> **Exercise goal**: Write out each line of the entries exactly, starting at the first and finishing with the line that contains "OP_SECIDENTSTATE) with false. rewrite Z.eqb_refl.".

-------- Records for this task --------

Lemma sim_key t a cr c : rel_end t a cr c -> exists cr' c' out,
  ProcessPacket (crypto_of t) (net_of E t) (concrete (negb t) MKey) cr c = Some (cr', c', out) /\
  let '(a', ms) := a_process MKey a in rel_end t a' cr' c' /\ out = map (concrete t) ms.
Proof.
  intros H. pose proof H as [(last & -> & Hl) H2 H3 H4 H5 H6 H7 H8]. pose proof (eo_pub OK (negb t)) as Hp. set (K := pub_of E (negb t)) in *.
  unfold ProcessPacket, concrete. cbn [opcode body]. change (OP_PUBLICKEY =? OP_SECIDENTSTATE) with false. rewrite Z.eqb_refl.
  cbn [IsBanned the_client]. change (negb (CheckHandshakeFinished _)) with false. cbv iota. unfold ProcessPublicKeyPacket, a_process.
  cbn [m_socket has_credits negb orb]. fold K. rewrite poke_le_byte by lia. cbn [app length].
  rewrite (proj2 (Z.eqb_eq (Z.of_nat (length K)) (Z.of_nat (S (length K)) - 1))) by lia. cbn [negb].
  rewrite (Z.gtb_ltb (Z.of_nat (S (length K)))), (proj2 (Z.ltb_ge 250 (Z.of_nat (S (length K))))) by lia. rewrite crypto_available. cbn [negb]. cbv iota.
  unfold SetSecureIdent. rewrite H4. unfold MAXPUBKEYSIZE. rewrite (proj2 (Z.ltb_ge (80) (Z.of_nat (length K)))) by lia. cbn [orb].
  destruct (a_pinned a) eqn:Ep.
  - rewrite (proj2 (Z.eqb_neq _ _)) by lia. cbn [negb andb]. by do 3 eexists.
  - rewrite Z.eqb_refl. cbn [negb].
    set (a1 := mkAEnd true false (a_got a) (a_asked a) (a_done a) (a_state a)). set (cr1 := set_ident _ cr).
    assert (rel_end t a1 cr1 (the_client t (a_state a) last)) as H1.
    { split; try done; [by exists last| |intros Hd; simpl in Hd; specialize (H8 eq_refl); congruence]. intros _. fold K.
      unfold GetSecureIdent, cr1, memcpy. cbn [m_ident set_ident m_abyPublicKey]. rewrite Nat2Z.id, (take_ge K) by done. apply take_app_length. }
    pose proof (sim_sign t a1 cr1 _ H1) as HS. cbn [andb m_SecureIdentState the_client]. change (a_state a1) with (a_state a).
    change IS_SIGNATURENEEDED with 1. destruct (a_state a =? 1); [|by do 3 eexists].
    change (mkClient true true false false (ip_of E (negb t)) (supports E (negb t)) (a_state a) last) with (the_client t (a_state a) last).
    destruct (SendSignaturePacket _ _ _ _) as [c' out]. destruct (a_sign a1) as [a' ms]. destruct HS as [HS ->]. by do 3 eexists.
Qed.

(** The message that is expected is the one that was signed. *)
Lemma expected_signed t : expected_message (crypto_of t) (net_of E t) (chal t) (ip_of E (negb t)) (kind_ip (negb t)).1 = signed_message (negb t).
Proof.
  unfold expected_message, signed_message. rewrite crypto_key, negb_involutive. f_equal.
  unfold kind_ip, signed_ip. destruct (use_v2 (the_client (negb t) 0 0)) eqn:Ev; [|done].
  assert (Z.land (supports E (negb (negb t))) 1 <> 1) as Hv by (unfold use_v2 in Ev; simpl in Ev; lia).
  destruct (eo_v2 OK (negb t) Hv) as [_ Hip]. rewrite negb_involutive in Hip. destruct (IsLowID _); simpl; unfold challenge_ip; simpl; rewrite ?negb_involutive; congruence.
Qed.

(** How the kind is told from the packet. *)
Lemma kind_spec t sfx : sfx = (if use_v2 (the_client (negb t) 0 0) then poke_le 1 (kind_ip (negb t)).1 else []) ->
  let len := Z.of_nat (length (sig_of (negb t))) in let pk := len :: sig_of (negb t) ++ sfx in
  (if len =? Z.of_nat (length pk) - 1 then Some 0
   else if (len =? Z.of_nat (length pk) - 2) && (Z.land (supports E (negb t)) 2 >? 0) then Some (default 0 (last pk)) else None) = Some (kind_ip (negb t)).1 /\
  Z.of_nat (length pk) <= 250.
Proof.
  intros Hs len pk. destruct (sig_spec (negb t)) as (_ & Hlen & _). fold len in Hlen.
  assert (Z.of_nat (length pk) = 1 + len + Z.of_nat (length sfx)) as HL by (subst pk len; simpl; rewrite length_app; lia). rewrite HL.
  unfold kind_ip, signed_ip in *. destruct (use_v2 (the_client (negb t) 0 0)) eqn:Ev; subst sfx.
  - rewrite poke_le_length. rewrite (proj2 (Z.eqb_neq len (1 + len + Z.of_nat 1 - 1))) by lia. rewrite (proj2 (Z.eqb_eq len (1 + len + Z.of_nat 1 - 2))) by lia.
    assert (Z.land (supports E (negb (negb t))) 1 <> 1) as Hv by (unfold use_v2 in Ev; simpl in Ev; lia).
    destruct (eo_v2 OK (negb t) Hv) as [Hsup _]. rewrite Z.gtb_ltb, (proj2 (Z.ltb_lt _ _)) by done. cbn [andb]. split; [|lia]. subst pk.
    assert (0 <= (if IsLowID (GetED2KID (net_of E (negb t))) then (CRYPT_CIP_REMOTECLIENT, GetIP (the_client (negb t) 0 0)) else (CRYPT_CIP_LOCALCLIENT, GetED2KID (net_of E (negb t)))).1 < 256) as Hk
      by (destruct (IsLowID _); done).
    rewrite poke_le_byte by done. by rewrite app_comm_cons, last_snoc.
  - simpl length. rewrite (proj2 (Z.eqb_eq len (1 + len + Z.of_nat 0 - 1))) by lia. split; [done|lia].
Qed.

Lemma sim_sig t a cr c : rel_end t a cr c -> exists cr' c' out,
  ProcessPacket (crypto_of t) (net_of E t) (concrete (negb t) MSig) cr c = Some (cr', c', out) /\
  let '(a', ms) := a_process MSig a in rel_end t a' cr' c' /\ out = map (concrete t) ms.
Proof.
  intros H. pose proof H as [(last & -> & Hl) H2 H3 H4 H5 H6 H7 H8]. pose proof (eo_pub OK (negb t)) as Hp.
  destruct (sig_spec (negb t)) as (_ & Hlen & Hver). destruct (kind_spec t _ eq_refl) as [Hkind Hsize]. cbv zeta in Hkind, Hsize.
  unfold ProcessPacket, concrete. cbn [opcode body]. change (OP_SIGNATURE =? OP_SECIDENTSTATE) with false. change (OP_SIGNATURE =? OP_PUBLICKEY) with false. rewrite Z.eqb_refl.
  change (negb (CheckHandshakeFinished _)) with false. cbv iota. unfold ProcessSignaturePacket, a_process. cbn [m_socket has_credits the_client negb orb].
  rewrite (poke_le_byte (Z.of_nat (length (sig_of (negb t))))) by lia. cbn [app m_bySupportSecIdent].
  set (sfx := if use_v2 (the_client (negb t) 0 0) then _ else _) in *.
  change (m_bySupportSecIdent (the_client t (a_state a) last)) with (supports E (negb t)). rewrite Hkind. rewrite Z.gtb_ltb, (proj2 (Z.ltb_ge _ _)) by lia.
  rewrite crypto_available. cbn [negb]. cbn [the_client m_dwLastSignatureIP GetIP]. rewrite Hl. destruct (a_done a) eqn:Ed; [by do 3 eexists|]. cbn [orb].
  rewrite H2, H6. destruct (a_known a) eqn:Ek; [|by do 3 eexists]. rewrite (proj2 (Z.eqb_neq (Z.of_nat _) 0)) by lia. cbn [negb orb].
  destruct (chal_ne t) as [Hc _]. destruct (a_asked a) eqn:Ea; [|by do 3 eexists]. rewrite (proj2 (Z.eqb_neq (chal t) 0)) by done.
  unfold VerifyIdent. rewrite crypto_available, H2, H6, !Nat2Z.id, (H3 eq_refl), expected_signed, take_app_length, Hver. cbn [negb default].
  do 3 eexists. split; [done|]. split; [|done]. unfold Verified. rewrite H4.
  assert (forall x : CreditStruct, (if a_pinned a then Z.of_nat (length (pub_of E (negb t))) else 0) = nKeySize x -> True) as _ by done.
  destruct (a_pinned a) eqn:Ep.
  - rewrite (proj2 (Z.eqb_neq (Z.of_nat _) 0)) by lia. split; simpl; rewrite ?Ek; try done; [eexists; split; [done|apply Z.eqb_refl]|].
    intros _. unfold GetCurrentIdentState. simpl. by rewrite Z.eqb_refl.
  - rewrite Z.eqb_refl. destruct (if downloaded (m_pCredits cr) >? 0 then (1, 1) else _) as [up down].
    split; simpl; rewrite ?Ek; try done; [eexists; split; [done|apply Z.eqb_refl]|].
    intros _. unfold GetCurrentIdentState. simpl. by rewrite Z.eqb_refl.
Qed.
Lemma merge_publishers_spec now tick (has : bool) hash e l g : tracked (m_aichHashes e) l -> (has = true -> aich_ok hash) ->
  Z.of_nat (length (m_hashes (m_aichHashes e))) <= 100 -> Z.of_nat (length l) <= 100 -> NoDup (ips_of l) ->
  let r := merge_publishers now tick has hash e l g in
  exists l', m_publishingIPs r.1 = Some l' /\ tracked (m_aichHashes r.1) l' /\
    view (m_aichHashes r.1) l' = publish (m_uIP (ke_entry e)) now (if has then Some hash else None) (view (m_aichHashes e) l) /\
    ke_entry r.1 = ke_entry e /\
    (find_publisher (m_uIP (ke_entry e)) l = None -> m_trustValue r.1 = trust_loop r.2 d_zero l') /\
    forall rest, counted g (ips_of l ++ rest) -> Z.of_nat (length (ips_of l ++ rest)) + 1 < 2 ^ 32 ->
      counted r.2 (ips_of l' ++ rest).
Proof.
  intros Ht Hh Hs Hl Hn. cbv zeta. unfold merge_publishers, publish.
  destruct (find_publisher (m_uIP (ke_entry e)) l) as [[[pre p] post]|] eqn:E.
  - destruct (find_publisher_some _ _ _ _ _ E) as [-> Hip]. rewrite <- Hip.
    rewrite view_present by done.
    assert (tracked (m_aichHashes e) (p :: pre ++ post)) as Ht' by (eapply tracked_perm; [|exact Ht]; by rewrite Permutation_middle).
    pose proof (refresh_spec now has hash p (pre ++ post) _ Ht' Hh ltac:(unfold MAX_SLOTS; lia)) as HR. cbv zeta in HR.
    destruct (refresh_publisher now has hash p (m_aichHashes e)) as [p' aich']. destruct HR as (R1 & R2 & R3 & R4 & R5 & R6). simpl in *.
    exists (pre ++ post ++ [p']). split; [done|].
    assert (p' :: pre ++ post ≡ₚ pre ++ post ++ [p']) as HP by (rewrite app_assoc; apply Permutation_cons_append).
    split; [by eapply tracked_perm|]. split; [|split; [done|split; [done|]]].
    + rewrite app_assoc, view_app, (view_ext _ _ _ R5). simpl. rewrite R2, R3, R4, length_app, length_view. simpl.
      rewrite !length_app in *. simpl in Hl. by replace (length pre + length post + 1 - 100)%nat with O by lia.
    + intros rest Hg _. eapply counted_perm; [|exact Hg]. apply Permutation_app_tail. rewrite !map_app. simpl. rewrite R2.
      apply Permutation_app_head, Permutation_cons_append.
  - pose proof (add_spec now tick has hash e l g Ht Hh ltac:(unfold MAX_SLOTS; lia) Hl) as HA. cbv zeta in HA.
    destruct HA as (l' & A1 & A2 & A3 & A4 & A5 & A6 & A7). exists l'. rewrite view_absent by done. by split_and!.
Qed.
(** C11: Publishing a keyword: a publication is accepted exactly when the index and the keyword have room and
    the entry is complete and current; a refused one changes nothing.  An accepted one puts the entry in
    front of the source's entries, in place of the stored one of the same size, whose reports it takes
    over; the entries of all other sources and keywords stay, and the total grows by one exactly when no
    entry was replaced. *)
Theorem kad_keyword_published {wxcase : wxCase} {doubles : Doubles} (n0 now tick : Z) (keyID srcID : CUInt128) (entry : CKeyEntry) (i : CIndexed) :
  index_ok n0 i -> fresh_ok entry -> n0 <= now ->
  let '(ok, _, i') := AddKeyword now tick keyID srcID entry i in
  (ok = true <-> accepts now keyID srcID (ke_entry entry) i) /\
  (ok = false -> i' = i) /\
  (ok = true -> exists from rest e',
     found_entries keyID srcID (m_Keyword_map i) ≡ₚ option_list from ++ rest /\
     (forall old, from = Some old -> m_uSize (ke_entry old) = m_uSize (ke_entry entry)) /\
     (from = None -> Forall (fun o => m_uSize (ke_entry o) <> m_uSize (ke_entry entry)) rest) /\
     found_entries keyID srcID (m_Keyword_map i') = e' :: rest /\
     reports e' = publish (m_uIP (ke_entry entry)) now (published_hash entry) (old_reports from) /\
     ke_entry e' = set_filenames (names_after now entry from) (ke_entry entry) /\
     m_totalIndexKeyword i' = m_totalIndexKeyword i + (if from then 0 else 1) /\
     forall k s, (k, s) <> (keyID, srcID) -> found_entries k s (m_Keyword_map i') = found_entries k s (m_Keyword_map i)).
Proof.
  intros [K _ _ _] He Hn. pose proof (AddKeyword_accepts now tick keyID srcID entry i) as HA.
  pose proof (AddKeyword_spec n0 now tick keyID srcID entry i K He) as HS.
  destruct (AddKeyword now tick keyID srcID entry i) as [[ok load] i']. simpl in HA. split; [exact HA|].
  destruct ok; [split; [done|]|by split]. intros _. destruct HS as (from & rest & [A1 A2 A3 A4 _ _ _]). cbv zeta in A4.
  destruct (merge_and_delete_spec n0 now tick entry from (s_globalPublishIPs i) He (found_stored n0 keyID srcID i from rest K A1) Hn) as (_ & M2 & M3 & _).
  exists from, rest, (merge_and_delete now tick entry from (s_globalPublishIPs i)).1. subst i'. simpl.
  split_and!; try done; [apply put_entries_eq|]. intros k s Hne. by apply put_entries_ne.
Qed.

Lemma kad_keyword_published_witness :
  let '(ok, _, i') := @AddKeyword sample_case sample_doubles 200 0 (of_uint32 5) (of_uint32 1) sample_new (sample_step 100 1 (CIndexed_new 0)) in
  ok = true /\ map reports (found_entries (of_uint32 5) (of_uint32 1) (m_Keyword_map i')) = [[(1, 100, Some hash7); (258, 200, Some hash7)]].
Proof.
  pose proof (sample_step_ok 0 100 1 _ (index_ok_new 0 0) ltac:(lia)) as Hi.
  pose proof (@kad_keyword_published sample_case sample_doubles 100 200 0 (of_uint32 5) (of_uint32 1) sample_new _ Hi
    (sample_entry_fresh _ _ _ ltac:(by right)) ltac:(lia)) as H.
  set (r := AddKeyword _ _ _ _ _ _) in *.
  assert (r.1 = (true, Some 0) /\ map reports (found_entries (of_uint32 5) (of_uint32 1) (m_Keyword_map r.2)) = [[(1, 100, Some hash7); (258, 200, Some hash7)]]) as [E1 E2]
    by (split; vm_compute; reflexivity).
  clearbody r. destruct r as [[ok load] i']. cbn [fst snd] in E1, E2. injection E1 as -> _. destruct H as (_ & _ & H). split; [done|].
  destruct (H eq_refl) as (from & rest & e' & _). exact E2.
Defined.
(* ===== verification/HashTree.v ===== *)
(** * AICH hash trees ([SHAHashSet.h], [SHAHashSet.cpp], [SHA.h], [SHA.cpp])

    A file is covered by a binary tree of SHA-1 hashes whose leaves are blocks of 180 KB and one
    level of which are the eD2k parts.  Trees are partial: nodes may be absent ([NULL]) and the
    hash of a node may be missing.  The SHA-1 function of the cryptographic library is a
    parameter; a path from the root is a list of branches, [true] for the left one. *)
From S2P Require Import Prelude StdMap UInt128 DataIO.

Definition HASHSIZE : Z := 20.

Inductive CAICHHashTree :=
| NULL
| Tree (m_Hash : list Z) (m_nDataSize m_nBaseSize : Z) (m_bIsLeftBranch m_bHashValid : bool)
    (m_pLeftTree m_pRightTree : CAICHHashTree).

Definition CAICHHash_zero : list Z := repeat 0 20.

Definition CAICHHashTree_new (nDataSize : Z) (bLeftBranch : bool) (nBaseSize : Z) : CAICHHashTree :=
  Tree CAICHHash_zero nDataSize nBaseSize bLeftBranch false NULL NULL.

Definition is_null (t : CAICHHashTree) : bool := match t with NULL => true | _ => false end.

Definition GetHash (t : CAICHHashTree) : list Z :=
  match t with NULL => [] | Tree h _ _ _ _ _ _ => h end.

Definition GetNDataSize (t : CAICHHashTree) : Z :=
  match t with NULL => 0 | Tree _ sz _ _ _ _ _ => sz end.

(** [t && t->m_bHashValid]. *)
Definition GetHashValid (t : CAICHHashTree) : bool :=
  match t with NULL => false | Tree _ _ _ _ v _ _ => v end.

(** ** Geometry *)

Definition base_size (n : Z) : Z := if n <=? PARTSIZE then EMBLOCKSIZE else PARTSIZE.

(** The size of the left branch of a node that covers [sz] bytes.  No intermediate result
    exceeds [sz] by more than a block, so that nothing wraps. *)
Definition left_size (sz base : Z) (lb : bool) : Z :=
  let nBlocks := sz / base + (if negb (sz mod base =? 0) then 1 else 0) in
  (if lb then nBlocks + 1 else nBlocks) / 2 * base.

(** The child a descent enters, created when it is missing. *)
Definition child_or_new (t : CAICHHashTree) (n : Z) (lb : bool) : CAICHHashTree :=
  if is_null t then CAICHHashTree_new n lb (base_size n) else t.

(** [FindHash] finds the node that covers a range of bytes and gives its path and level; missing
    nodes on the way are created. *)
Fixpoint FindHash_rec (fuel : nat) (t : CAICHHashTree) (nStartPos nSize nLevel : Z) :
  option (list bool) * Z * CAICHHashTree :=
  match t with
  | NULL => (None, nLevel, t)
  | Tree h sz base lb v l r =>
      let nLevel := u8 (nLevel + 1) in
      if negb (nLevel <=? 22) then (None, nLevel, t)
      else if negb (u64 (nStartPos + nSize) <=? sz) then (None, nLevel, t)
      else if negb (nSize <=? sz) then (None, nLevel, t)
      else if (nStartPos =? 0) && (nSize =? sz) then (Some [], nLevel, t)
      else if sz <=? base then (None, nLevel, t)
      else
        match fuel with
        | O => (None, nLevel, t)
        | S fuel =>
            let nLeft := left_size sz base lb in
            let nRight := sz - nLeft in
            if nStartPos <? nLeft then
              if u64 (nStartPos + nSize) >? nLeft then (None, nLevel, t)
              else
                let '(p, nLevel, l) :=
                  FindHash_rec fuel (child_or_new l nLeft true) nStartPos nSize nLevel in
                (cons true <$> p, nLevel, Tree h sz base lb v l r)
            else
              let nStartPos := nStartPos - nLeft in
              if u64 (nStartPos + nSize) >? nRight then (None, nLevel, t)
              else
                let '(p, nLevel, r) :=
                  FindHash_rec fuel (child_or_new r nRight false) nStartPos nSize nLevel in
                (cons false <$> p, nLevel, Tree h sz base lb v l r)
        end
  end.

(** The level check ends the descent before the fuel does. *)
Definition FindHash (t : CAICHHashTree) (nStartPos nSize : Z) :
  option (list bool) * Z * CAICHHashTree :=
  FindHash_rec 22 t nStartPos nSize 0.

Fixpoint node_at (p : list bool) (t : CAICHHashTree) : CAICHHashTree :=
  match p, t with
  | [], _ => t
  | _, NULL => NULL
  | b :: p, Tree _ _ _ _ _ l r => node_at p (if b : bool then l else r)
  end.

(** [t] with a change made through the pointer [FindHash] gave. *)
Fixpoint update_at (p : list bool) (g : CAICHHashTree -> CAICHHashTree) (t : CAICHHashTree) :
  CAICHHashTree :=
  match p, t with
  | [], _ => g t
  | _, NULL => NULL
  | b :: p, Tree h sz base lb v l r =>
      if b : bool then Tree h sz base lb v (update_at p g l) r
      else Tree h sz base lb v l (update_at p g r)
  end.

Definition set_hash (h : list Z) (t : CAICHHashTree) : CAICHHashTree :=
  match t with NULL => NULL | Tree _ sz base lb _ l r => Tree h sz base lb true l r end.

(** ** Hashing *)

(** The algorithm object holds the bytes added so far. *)
Abbreviation CSHA := (list Z) (only parsing).

Definition sha_Reset (a : CSHA) : CSHA := [].

Definition sha_Add (pData : list Z) (a : CSHA) : CSHA := a ++ pData.

Section Sha.

(** [CryptoPP::SHA1]. *)
Context (sha1 : list Z -> list Z).

Definition sha_Finish (a : CSHA) : list Z * CSHA := (sha1 a, []).

(** [Reset], two [Add]s and [Finish]: the hash of an inner node. *)
Definition parent_hash (left right : list Z) (a : CSHA) : list Z :=
  (sha_Finish (sha_Add right (sha_Add left (sha_Reset a)))).1.

Fixpoint ReCalculateHash (bDontReplace : bool) (t : CAICHHashTree) : bool * CAICHHashTree :=
  match t with
  | NULL => (false, NULL)
  | Tree h sz base lb v l r =>
      if negb (is_null l) && negb (is_null r) then
        let '(okl, l) := ReCalculateHash bDontReplace l in
        if negb okl then (false, Tree h sz base lb v l r)
        else
          let '(okr, r) := ReCalculateHash bDontReplace r in
          if negb okr then (false, Tree h sz base lb v l r)
          else if bDontReplace && v then (true, Tree h sz base lb v l r)
          else if GetHashValid r && GetHashValid l then
            (true, Tree (parent_hash (GetHash l) (GetHash r) []) sz base lb true l r)
          else (v, Tree h sz base lb v l r)
      else if is_null l && is_null r then (true, t)
      else (false, t)
  end.

Definition recalculate_missing (t : CAICHHashTree) : CAICHHashTree :=
  if negb (is_null t) && negb (GetHashValid t) then (ReCalculateHash true t).2 else t.

Fixpoint height (t : CAICHHashTree) : nat :=
  match t with NULL => O | Tree _ _ _ _ _ l r => S (Nat.max (height l) (height r)) end.

(** The recursion enters trees of a smaller height. *)
Fixpoint VerifyHashTree_rec (fuel : nat) (bDeleteBadTrees : bool) (t : CAICHHashTree) :
  bool * CAICHHashTree :=
  match fuel, t with
  | S fuel, Tree h sz base lb v l r =>
      let cut l r := if bDeleteBadTrees then Tree h sz base lb v NULL NULL else Tree h sz base lb v l r in
      if negb v then (false, cut l r)
      else
        let l := recalculate_missing l in
        let r := recalculate_missing r in
        if xorb (GetHashValid r) (GetHashValid l) then (false, cut l r)
        else if GetHashValid r && GetHashValid l then
          if negb (bool_decide (h = parent_hash (GetHash l) (GetHash r) [])) then (false, cut l r)
          else
            let '(okl, l) := VerifyHashTree_rec fuel bDeleteBadTrees l in
            if negb okl then (false, Tree h sz base lb v l r)
            else
              let '(okr, r) := VerifyHashTree_rec fuel bDeleteBadTrees r in
              (okr, Tree h sz base lb v l r)
        else (true, Tree h sz base lb v l r)
  | _, _ => (false, t)
  end.

Definition VerifyHashTree (bDeleteBadTrees : bool) (t : CAICHHashTree) : bool * CAICHHashTree :=
  VerifyHashTree_rec (height t) bDeleteBadTrees t.

(** The hash in [pHashAlg] becomes that of a block. *)
Definition SetBlockHash (nSize nStartPos : Z) (pHashAlg : CSHA) (t : CAICHHashTree) :
  CAICHHashTree * CSHA :=
  match FindHash t nStartPos nSize with
  | (None, _, t) => (t, pHashAlg)
  | (Some p, _, t) =>
      match node_at p t with
      | Tree _ sz base _ _ _ _ =>
          if negb (base =? EMBLOCKSIZE) || negb (sz =? nSize) then (t, pHashAlg)
          else let '(h, a) := sha_Finish pHashAlg in (update_at p (set_hash h) t, a)
      | NULL => (t, pHashAlg)
      end
  end.

End Sha.

(** ** External forms *)

Section Files.

Context {F : Type} {IOF : CFileDataIO F}.

#[local] Open Scope io_scope.

Definition CAICHHash_Read : IO F (list Z) := Read HASHSIZE.
Definition CAICHHash_Write (h : list Z) : IO F unit := Write h.

Definition branch_bit (lb : bool) : Z := if lb then 1 else 0.

(** [wHashIdent <<= 1; wHashIdent |= ...] on a [uint32]. *)
Definition push_bit (wHashIdent : Z) (lb : bool) : Z :=
  Z.lor (u32 (Z.shiftl wHashIdent 1)) (branch_bit lb).

Definition write_ident (b32BitIdent : bool) (wHashIdent : Z) : IO F unit :=
  if negb b32BitIdent then WriteUInt16 (u16 wHashIdent) else WriteUInt32 wHashIdent.

Definition WriteHash (t : CAICHHashTree) (wHashIdent : Z) (b32BitIdent : bool) : IO F unit :=
  match t with
  | NULL => io_ret tt
  | Tree h _ _ lb _ _ _ =>
      seq! write_ident b32BitIdent (push_bit wHashIdent lb) in CAICHHash_Write h
  end.

Fixpoint WriteLowestLevelHashs (t : CAICHHashTree) (wHashIdent : Z) (bNoIdent b32BitIdent : bool) :
  IO F bool :=
  match t with
  | NULL => io_ret false
  | Tree h sz base lb v l r =>
      let wHashIdent := push_bit wHashIdent lb in
      if is_null l && is_null r then
        if (sz <=? base) && v then
          seq! (if negb bNoIdent then write_ident b32BitIdent wHashIdent else io_ret tt) in
          seq! CAICHHash_Write h in io_ret true
        else io_ret false
      else if is_null l || is_null r then io_ret false
      else
        let! ok := WriteLowestLevelHashs l wHashIdent bNoIdent b32BitIdent in
        if ok : bool then WriteLowestLevelHashs r wHashIdent bNoIdent b32BitIdent else io_ret false
  end.

Fixpoint CreatePartRecoveryData (t : CAICHHashTree) (nStartPos nSize wHashIdent : Z)
  (b32BitIdent : bool) : IO F bool :=
  match t with
  | NULL => io_ret false
  | Tree h sz base lb v l r =>
      if negb (u64 (nStartPos + nSize) <=? sz) then io_ret false
      else if negb (nSize <=? sz) then io_ret false
      else if (nStartPos =? 0) && (nSize =? sz) then
        WriteLowestLevelHashs t wHashIdent false b32BitIdent
      else if sz <=? base then io_ret false
      else
        let wHashIdent := push_bit wHashIdent lb in
        let nLeft := left_size sz base lb in
        let nRight := sz - nLeft in
        if is_null l || is_null r then io_ret false
        else if nStartPos <? nLeft then
          if (u64 (nStartPos + nSize) >? nLeft) || negb (GetHashValid r) then io_ret false
          else
            seq! WriteHash r wHashIdent b32BitIdent in
            CreatePartRecoveryData l nStartPos nSize wHashIdent b32BitIdent
        else
          let nStartPos := nStartPos - nLeft in
          if (u64 (nStartPos + nSize) >? nRight) || negb (GetHashValid l) then io_ret false
          else
            seq! WriteHash l wHashIdent b32BitIdent in
            CreatePartRecoveryData r nStartPos nSize wHashIdent b32BitIdent
  end.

--------

> **Response to this task**:
Lemma sim_key t a cr c : rel_end t a cr c -> exists cr' c' out,
  ProcessPacket (crypto_of t) (net_of E t) (concrete (negb t) MKey) cr c = Some (cr', c', out) /\
  let '(a', ms) := a_process MKey a in rel_end t a' cr' c' /\ out = map (concrete t) ms.
Proof.
  intros H. pose proof H as [(last & -> & Hl) H2 H3 H4 H5 H6 H7 H8]. pose proof (eo_pub OK (negb t)) as Hp. set (K := pub_of E (negb t)) in *.
  unfold ProcessPacket, concrete. cbn [opcode body]. change (OP_PUBLICKEY =? OP_SECIDENTSTATE) with false. rewrite Z.eqb_refl.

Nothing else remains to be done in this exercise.